The original band members were formerly known only anonymously as Client A and Client B, to the extent that their faces were not shown on any publicity photos; it has since been revealed that they are Kate Holmes (as Client A) and Sarah Blackwood (Client B). Holmes, formerly of Frazier Chorus and Technique, later started the fashion label Client London, and is married to Alan McGee (founder of Creation Records and discoverer of Oasis). Blackwood is the lead singer of Dubstar. AllMusic lists David Bowie, Joy Division, Kraftwerk, the Human League, Orchestral Manoeuvres in the Dark and X-Ray Spex among their influences.

In late 2005 a new member, Client E, joined the group. This was Emily Mann, who was a contestant on the Channel 5 reality show Make Me a Supermodel, an artist, and an active DJ, usually performing as Emily Strange. Client E left the band in June 2007. In November 2007 Charlotte Hatherley joined the band as Client C, to fill the vacant role of bassist on their European and Scandinavian tours.

Client was the first act signed to Depeche Mode member Andy Fletcher's record label, Toast Hawaii. They have toured with Depeche Mode and Erasure.

Client have collaborated with several high-profile musicians and directors. Their video for "Pornography" was directed by French director Jamie Deliessche from video production company Schmooze. It features Carl Barât (of The Libertines and Dirty Pretty Things) on vocals.
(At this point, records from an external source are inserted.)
(* ===== verification/BruteForce.v ===== *)
(** The sliding-window brute-force detector
    (internal/observability/brute_force.go).

    [recordFailureAt] holds the detector's mutex throughout, so a run is a
    sequence of calls.  The detector keeps, per client, exactly the failures
    of the last window ([window_contents]), and alerts once per bucket. *)

From stdpp Require Import pretty.
From S2P Require Import Prelude GoStrings GoTime Protocol Observability.
Local Open Scope Z_scope.

Definition DefaultBruteForceThreshold : Z := 10.
Definition DefaultBruteForceWindowSec : Z := 60.

Record BruteForceDetector := mkDetector {
  bfd_workspaceID : string;
  bfd_threshold : Z;
  bfd_windowSec : Z;
  bfd_failures : gmap string (list Time);
  bfd_alerted : gset string
}.

(** A positive integer in an environment variable, else the default. *)
Definition env_positive (v : string) (dflt : Z) : Z :=
  match Atoi v with
  | Some n => if 0 <? n then n else dflt
  | None => dflt
  end.

Definition NewBruteForceDetector (getenv : string -> string) (workspaceID : string) :
    BruteForceDetector :=
  mkDetector workspaceID
    (env_positive (getenv "SHIKKI_BRUTE_FORCE_THRESHOLD") DefaultBruteForceThreshold)
    (env_positive (getenv "SHIKKI_BRUTE_FORCE_WINDOW_SEC") DefaultBruteForceWindowSec)
    ∅ ∅.

(** [-time.Duration(d.windowSec) * time.Second] *)
Definition minus_window (windowSec : Z) : Z :=
  int64_wrap (int64_wrap (- windowSec) * Second).

(** The failures of one client after one more at [at_]. *)
Definition prune (windowSec : Z) (old : list Time) (at_ : Time) : list Time :=
  let cutoff := Add at_ (minus_window windowSec) in
  filter (fun t => Before t cutoff = false) old ++ [at_].

Definition bucketKey (clientID : string) (first : Time) (windowSec : Z) : string :=
  clientID +:+ "|" +:+ pretty (Z.quot (Unix first) windowSec).

(** One failure at an explicit time.  The event, if any, gets the
    correlation id [corrID]; it is published in a goroutine of its own. *)
Definition recordFailureAt (corrID clientID : string) (at_ : Time) (d : BruteForceDetector) :
    option event * BruteForceDetector :=
  let old := default [] (bfd_failures d !! clientID) in
  let fresh := prune (bfd_windowSec d) old at_ in
  let d1 := mkDetector (bfd_workspaceID d) (bfd_threshold d) (bfd_windowSec d)
              (<[clientID := fresh]> (bfd_failures d)) (bfd_alerted d) in
  if Z.of_nat (length fresh) <? bfd_threshold d then (None, d1) else
  let first := default at_ (head fresh) in
  let key := bucketKey clientID first (bfd_windowSec d) in
  if decide (key ∈ bfd_alerted d) then (None, d1) else
  (Some (SecuritySubject (bfd_workspaceID d) ActionBruteForceDetected corrID,
         PBruteForce (mkBruteForceEvent (format_rfc3339milli (UTC at_)) corrID
           (bfd_workspaceID d) clientID (Z.of_nat (length fresh)) (bfd_windowSec d) first at_)),
   mkDetector (bfd_workspaceID d1) (bfd_threshold d1) (bfd_windowSec d1) (bfd_failures d1)
     ({[key]} ∪ bfd_alerted d1)).

Definition RecordFailureAtForTest : string -> string -> Time -> BruteForceDetector ->
    option event * BruteForceDetector := recordFailureAt.

(** ** Runs *)

(** A call: the correlation id it would use, the client, the time. *)
Definition call : Type := string * string * Time.
(** The events of a sequence of calls, each with the call that caused it. *)
Fixpoint detect (calls : list call) (d : BruteForceDetector) :
    list (call * event) * BruteForceDetector :=
  match calls with
  | [] => ([], d)
  | c :: calls =>
      let '(e, d1) := recordFailureAt c.1.1 c.1.2 c.2 d in
      let '(es, d2) := detect calls d1 in
      (match e with Some e => (c, e) :: es | None => es end, d2)
  end.

(** The failure times of a client in a sequence of calls. *)
Definition times_of (clientID : string) (calls : list call) : list Time :=
  (fun c => c.2) <$> filter (fun c => c.1.2 = clientID) calls.

(** Time does not run backwards. *)
Definition chronological (l : list Time) : Prop := StronglySorted Z.le (t_ns <$> l).

(** The reference: the failures of [h] within the window that ends at [t]. *)
Definition in_window (windowSec : Z) (t u : Time) : Prop := t_ns t - windowSec * Second <= t_ns u.
#[export] Instance in_window_dec n t u : Decision (in_window n t u).
Proof. unfold in_window. apply _. Defined.
Definition last_window (windowSec : Z) (h : list Time) : list Time :=
  match last h with
  | None => []
  | Some t => filter (fun u => in_window windowSec t u) h
  end.

(** A window that fits an [int64] duration: about 292 years. *)
Definition window_ok (windowSec : Z) : Prop := 0 < windowSec /\ windowSec * Second <= int64_max.

Lemma minus_window_eq n : window_ok n -> minus_window n = - (n * Second).
Proof.
  intros [Hp Hm]. unfold minus_window. unfold Second in *.
  rewrite (int64_wrap_id (- n)) by (unfold is_int64, int64_min, int64_max in *; lia).
  rewrite int64_wrap_id by (unfold is_int64, int64_min, int64_max in *; lia). lia.
Qed.

Lemma prune_spec n old t :
  window_ok n ->
  prune n old t = filter (fun u => in_window n t u) (old ++ [t]).
Proof.
  intros Hw. unfold prune. rewrite filter_app. f_equal.
  - apply list_filter_iff. intros u. unfold Before, Add, in_window. simpl.
    rewrite minus_window_eq by done. rewrite Z.ltb_ge. lia.
  - rewrite filter_cons_True; [by rewrite filter_nil|]. unfold in_window.
    destruct Hw. unfold Second. lia.
Qed.

(** Pruning what was already pruned loses nothing while time advances. *)
Lemma filter_window_again n h t :
  (forall u, last h = Some u -> t_ns u <= t_ns t) ->
  filter (fun u => in_window n t u) (last_window n h) = filter (fun u => in_window n t u) h.
Proof.
  intros Hl. unfold last_window. destruct (last h) as [v|] eqn:E.
  - rewrite list_filter_filter. apply list_filter_iff. intros u. unfold in_window.
    specialize (Hl v eq_refl). lia.
  - apply last_None in E as ->. done.
Qed.

Lemma last_window_snoc n h t :
  window_ok n -> (forall u, last h = Some u -> t_ns u <= t_ns t) ->
  prune n (last_window n h) t = last_window n (h ++ [t]).
Proof.
  intros Hw Hl. rewrite prune_spec, filter_app, filter_window_again by done.
  unfold last_window. rewrite last_snoc. by rewrite filter_app.
Qed.

Lemma recordFailureAt_failures corrID c t d :
  bfd_failures (recordFailureAt corrID c t d).2 =
  <[c := prune (bfd_windowSec d) (default [] (bfd_failures d !! c)) t]> (bfd_failures d) /\
  bfd_windowSec (recordFailureAt corrID c t d).2 = bfd_windowSec d /\
  bfd_threshold (recordFailureAt corrID c t d).2 = bfd_threshold d.
Proof. unfold recordFailureAt. cbv zeta. by repeat case_match. Qed.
The song "Down to the Underground" features Pete Doherty, also of The Libertines, and frontman of Babyshambles. The song "Overdrive" features Martin L. Gore of Depeche Mode. The song "Where's the Rock and Roll Gone" features Tim Burgess of The Charlatans. Client have collaborated with Die Krupps, Moonbootica and Replica on selected tracks and also have done a special duet, "Suicide Sister" with Douglas McCarthy of Nitzer Ebb.

It was announced in October 2006 that Client had parted ways with the Toast Hawaii label. In November 2006, Client signed with Out of Line in German-speaking Europe, SubSpace Communications in Scandinavia, Metropolis Records in North America, Noiselab in Latin America and their own label Loser Friendly Records in the UK and Ireland.

It was confirmed in December 2010 that Blackwood had left the band and a new member was being recruited to front the band. In July 2011, Holmes announced that Xan Tyler—with whom Holmes formed the synth-pop duo Technique in the mid-1990s—would take over live lead vocals for the band, replacing Blackwood. However, this never came to fruition.

On 4 September 2013, Client debuted the music video for their single "You Can Dance", which introduced new member Nicole Thomas, known as Client N. Their fifth studio album, Authority, was released on 21 March 2014 on Out of Line Music.

Client has been on a indefinite hiatus since 2014.

==Discography==
===Studio albums===
- Client (2003)
- City (2004)
- Heartland (2007)
- Command (2009)
- Authority (2014)

===Compilation albums===
- Going Down (2004)
- Metropolis (2005)
- Untitled Remix (2008)

===Live albums===
- Live at Club Koko (2006)
- Live in Porto (2007)
- Live in Hamburg (2009)

===Singles===

Title: Year; Peak chart positions; Album
UK: GER
"Price of Love": 2003; 189; –; Client
"Rock and Roll Machine": 124; –
"Here and Now": –; –
"In It for the Money": 2004; 51; –; City
"Radio": 68; –
"Pornography": 2005; 22; –
"Lights Go Out": 2006; –; –; Heartland
"Zerox Machine": 2007; 199; –
"Drive": –; 90
"It's Not Over": –; –
"Can You Feel": 2009; –; –; Command
"Make Me Believe in You": –; –
"You Can Dance": 2013; –; –; Authority
"Refuge": 2014; –; –
"–" denotes a recording that did not chart or was not released in that territory.